I'm trying to use a switch statement as follow. But even if status is 301, the case case (status > 200 && status < 400) is ignored and the result is the "default" case.
What am I doing wrong? Is it not possibile to use conditions in case statements?
status = 301;
switch (status) {
case 0:
case 200:
console.log('200');
break;
case (status > 200 && status < 400):
console.log('200-400');
break;
case 404:
console.log('404');
break;
default:
console.log('Si è verificato un errore irreversibile.');
}
At the end I solved with a simple if, but I would like to know why this doesn't work.
CodePudding user response:
That's not how switch/case works in JavaScript; you can only match values, not conditions. What happens here is that status > 200 && status < 400 evaluates to true, and true is obviously not the same as 301.
Indeed a simple if/else if/.../else chain is the usual solution here.
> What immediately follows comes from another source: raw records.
(* ===== verification/ServerSpec.v ===== *)
(** * What the server's routes and its clock let through

    The paths that the server answers as a table, and sessions of requests and turns of the clock
    thread: while the exchange is closed no request changes it, and only a turn that starts in the
    minute of the opening opens it. *)

From S2P Require Import Prelude Float RBTree DataTypes OrderBook OBInv OBCancel OBQuery OBLoad.
From S2P Require Import Calendar Repository Exchange ExchangeSpec Responses Handlers Session Server.

(** ** The paths *)

Definition api (op : operation_type) (segs : list string)
    : option (handler * gmap string string) :=
  match op, segs with
  | POST, [a; inst; b] =>
      if decide (a = "orders" ∧ b = "create")%string
      then Some (_create_order_handler, {[ INSTRUMENT_KEY := inst ]}) else None
  | PUT, [a; inst; b] =>
      if decide (a = "orders" ∧ b = "update")%string
      then Some (_update_order_handler, {[ INSTRUMENT_KEY := inst ]}) else None
  | PUT, [a; inst; b; id] =>
      if decide (a = "orders" ∧ b = "cancel")%string
      then Some (_cancel_order_handler, {[ INSTRUMENT_KEY := inst; ORDER_ID_KEY := id ]}) else None
  | GET, [a; inst; b] =>
      if decide (a = "orders")%string
      then Some (_get_order_handler, {[ INSTRUMENT_KEY := inst; ORDER_ID_KEY := b ]})
      else if decide (a = "orderbook" ∧ b = "snapshot")%string
      then Some (_snapshot_handler, {[ INSTRUMENT_KEY := inst ]}) else None
  | _, _ => None
  end.

Ltac segment := apply (bool_decide_unpack _); vm_compute; exact I.

Lemma one_segment_str s : segment s → one_segment (StrMatcher ("/" ++ s)).
Proof. simpl. eauto. Qed.

(** Comparing a matcher's string with a segment. *)
Lemma decide_slash {A} (s t : string) (x y : A) :
  (if decide (("/" ++ s)%string = ("/" ++ t)%string) then x else y) = (if decide (s = t) then x else y).
Proof. destruct (decide (s = t)) as [->|Hne]; case_decide as Hd; try done. by injection Hd. Qed.

Section routes.
Context {R : Type} `{!Routes R, !RoutesLaws R}.

Lemma routes_ok :
  Forall (λ r, Forall one_segment (matchers r) ∧ NoDup (param_names (matchers r)))
    [create_order_route; update_order_route; get_order_route; cancel_order_route;
     get_orderbook_snapshot_route].
Proof.
  assert (∀ s, s ∈ ["orders"; "create"; "update"; "cancel"; "orderbook"; "snapshot"]%string →
    one_segment (StrMatcher ("/" ++ s))) as Hs.
  { intros s Hs. apply one_segment_str. repeat (apply elem_of_cons in Hs as [->|Hs]; [segment|]).
    by apply elem_of_nil in Hs. }
  repeat constructor; try (apply Hs; set_solver); vm_compute; set_solver.
Qed.

Lemma routes_api op segs :
  Forall segment segs → routes_get op (path_of segs) (set_routes (R:=R) no_routes) = api op segs.
Proof.
  intros Hs. pose proof routes_ok as Hok. rewrite !Forall_cons in Hok.
  destruct Hok as ([? ?]&[? ?]&[? ?]&[? ?]&[? ?]&_).
  unfold set_routes. rewrite !get_add, get_no_routes by done. clear.
  destruct op; simpl; unfold api;
    (destruct segs as [|a [|i [|c [|d [|? ?]]]]]; simpl;
     rewrite ?(decide_slash "orders" a), ?(decide_slash "orderbook" a),
       ?(decide_slash "create" c), ?(decide_slash "update" c), ?(decide_slash "cancel" c),
       ?(decide_slash "snapshot" c));
    repeat case_decide; naive_solver.
Qed.
End routes.

(** ** While the exchange is closed *)

Section closed.
Context {R : Type} `{!Routes R} {doc : Type} `{!Json doc} {DB : Type} `{!Database DB} `{!Archive}.
Implicit Types (e : exchange) (req : request) (rep : reply) (inst : string).

Lemma closed_check e rep :
  working e = false →
  check_if_exchange_is_working rep e = (e, Ret (false, write_body
    (Message "exchange is not working currently.") (set_status no_content rep))).
Proof. intros Hw. unfold check_if_exchange_is_working, is_working. by rewrite bind_gets, Hw. Qed.

Ltac closed Hw E :=
  match type of E with
  | (validate_instrument_parameter ?req ?rep ≫= _) ?e = _ =>
      let v := fresh "valid" in let r := fresh "rep" in let Ev := fresh "Ev" in
      destruct (validate_instrument_result e req rep) as (v&r&Ev&_);
      rewrite (bind_ok _ _ _ _ _ Ev) in E; destruct v; cbn [negb] in E; [|by injection E as <- _]
  | context [validate_parameter ?a ?b ?c ?d] =>
      destruct (validate_parameter a b c d) as [[] ?]; cbn [negb] in E; [|by injection E as <- _]
  | context [check_if_exchange_is_working ?rep] =>
      rewrite (bind_ok _ _ _ _ _ (closed_check _ rep Hw)) in E; by injection E as <- _
  end.

Lemma closed_handle now generated (db : DB) h req e e' rep :
  exchange_ok e → working e = false →
  handle (doc:=doc) now generated db h req e = (e', Ret rep) → e' = e.
Proof.
  intros He Hw E. destruct h; unfold handle in E.
  - unfold CreateOrderHandler_handle in E. closed Hw E.
    destruct (iterate (content req)) as [d|]; [|done]. cbn [field lift] in E. rewrite bind_ret in E.
    destruct (map_json_to_order now d) as [x|]; [|done]. cbn [lift] in E. rewrite bind_ret in E.
    destruct (validate_order_side _ _) as [[] ?]; cbn [negb] in E; [|by injection E as <- _].
    closed Hw E.
  - unfold UpdateOrderHandler_handle in E. closed Hw E. closed Hw E.
  - unfold GetOrderHandler_handle in E. closed Hw E. closed Hw E.
  - unfold CancelOrderHandler_handle in E. closed Hw E. closed Hw E.
  - unfold SnapshotHandler_handle in E.
    destruct (info_validate_instrument_result e req new_reply) as (v&r&Ev&Hi).
    rewrite (bind_ok _ _ _ _ _ Ev) in E. destruct v; cbn [negb] in E; [|by injection E as <- _].
    destruct (Hi eq_refl) as [ob Hob]. destruct (He _ _ Hob) as (b&a&->&_&_).
    apply bind_inv in E as (e1&sn&E1&E). injection E as <- _.
    unfold get_orderbook_snapshot, subscript_instruments in E1. rewrite bind_modify, Hob in E1.
    unfold on_book in E1. rewrite Hob in E1. destruct (get_snapshot b) as [b' res] eqn:Es.
    apply reads_inv in Es as ->; [|apply reads_get_snapshot]. injection E1 as <- _.
    unfold put_instruments. rewrite insert_id by done. by destruct e.
Qed.

(** Requests that are answered, and turns of the clock thread that start at certain times. *)
Inductive server_step (rs : R) (times : tm → Prop) : exchange → exchange → Prop :=
  | step_serve now generated (db : DB) op path body e e' r :
      serve (doc:=doc) now generated db rs op path body e = (e', Ret r) → server_step rs times e e'
  | step_turn now t e e' target :
      times t → is_working_turn now t e = (e', Ret target) → server_step rs times e e'.

Lemma closed_serve now generated (db : DB) rs op path body e e' r :
  exchange_ok e → working e = false →
  serve (doc:=doc) now generated db rs op path body e = (e', Ret r) → e' = e.
Proof.
  intros He Hw. unfold serve. destruct (routes_get op path rs) as [[h params]|]; [|by intros [= ->]].
  unfold fmap, M_fmap. destruct (handle _ _ _ _ _ _) as [e1 [rep|]] eqn:E; [|done].
  intros [= <- _]. by eapply closed_handle.
Qed.

Definition opening_minute (t : tm) : Prop := tm_hour t = opening_h ∧ tm_min t = opening_m.

Lemma keeps_working_dates now : keeps working (check_date_orders now).
Proof.
  unfold check_date_orders. keeps_step; [apply keeps_gets|]. apply keeps_forM. intros inst.
  apply keeps_working_on_book.
Qed.

(** A turn opens the exchange exactly when it starts in the minute of the opening. *)
Lemma turn_working now t e e' target :
  is_working_turn now t e = (e', Ret target) → working e = false →
  working e' = true ↔ opening_minute t.
Proof.
  unfold is_working_turn, opening_minute. destruct (target_time t) as [tg|]; [|done]. intros E Hw.
  apply bind_inv in E as (e1&[]&E1&E). injection E as <- _. unfold after_sleep in E1.
  destruct ((tm_hour t =? opening_h) && (tm_min t =? opening_m))%Z eqn:Ho.
  { injection E1 as <-. simpl. split; [lia|done]. }
  split; [|lia]. intros Hopen. exfalso.
  destruct ((tm_hour t =? closing_h) && (tm_min t =? closing_m))%Z.
  - apply bind_inv in E1 as (e2&[]&E2&E1). injection E2 as <-.
    pose proof (keeps_working_dates now (set_working false e).1) as Hk. simpl in *. rewrite E1 in Hk.
    simpl in Hk. congruence.
  - injection E1 as <-. congruence.
Qed.

Lemma closed_step rs times e e' :
  (∀ t, times t → ¬ opening_minute t) → exchange_ok e → working e = false →
  server_step rs times e e' → stays_ok e e' ∧ working e' = false.
Proof.
  intros Ht He Hw Hs. revert He Hw.
  destruct Hs as [now g db op path body e e' r E|now t e e' target Hin E]; intros He Hw.
  - apply closed_serve in E as ->; [|done..]. by split; [apply stays_ok_refl|].
  - split; [by eapply clock_kept|]. apply not_true_is_false. intros Hw'.
    apply (Ht t Hin). by apply (turn_working _ _ _ _ _ E Hw).
Qed.

Lemma closed_session rs times e e' :
  (∀ t, times t → ¬ opening_minute t) → exchange_ok e → working e = false →
  rtc (server_step rs times) e e' → stays_ok e e' ∧ working e' = false.
Proof.
  intros Ht He Hw Hr. induction Hr as [e|e1 e2 e3 Hs _ IH]; [by split; [apply stays_ok_refl|]|].
  destruct (closed_step _ _ _ _ Ht He Hw Hs) as [H12 Hw2]. destruct (IH (proj1 H12) Hw2) as [H23 Hw3].
  split; [by eapply stays_ok_trans|done].
Qed.
End closed.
CodePudding user response:
This can be achieved by following:
const status = 301;
switch (true) {
case status === 0:
case status === 200:
console.log('200');
break;
case (status > 200 && status < 400):
console.log('200-400');
break;
case status === 404:
console.log('404');
break;
default:
console.log('Si è verificato un errore irreversibile.');
}
But I agree with @Thomas's suggestion, we should prefer using the if/else chain for these kind of problems.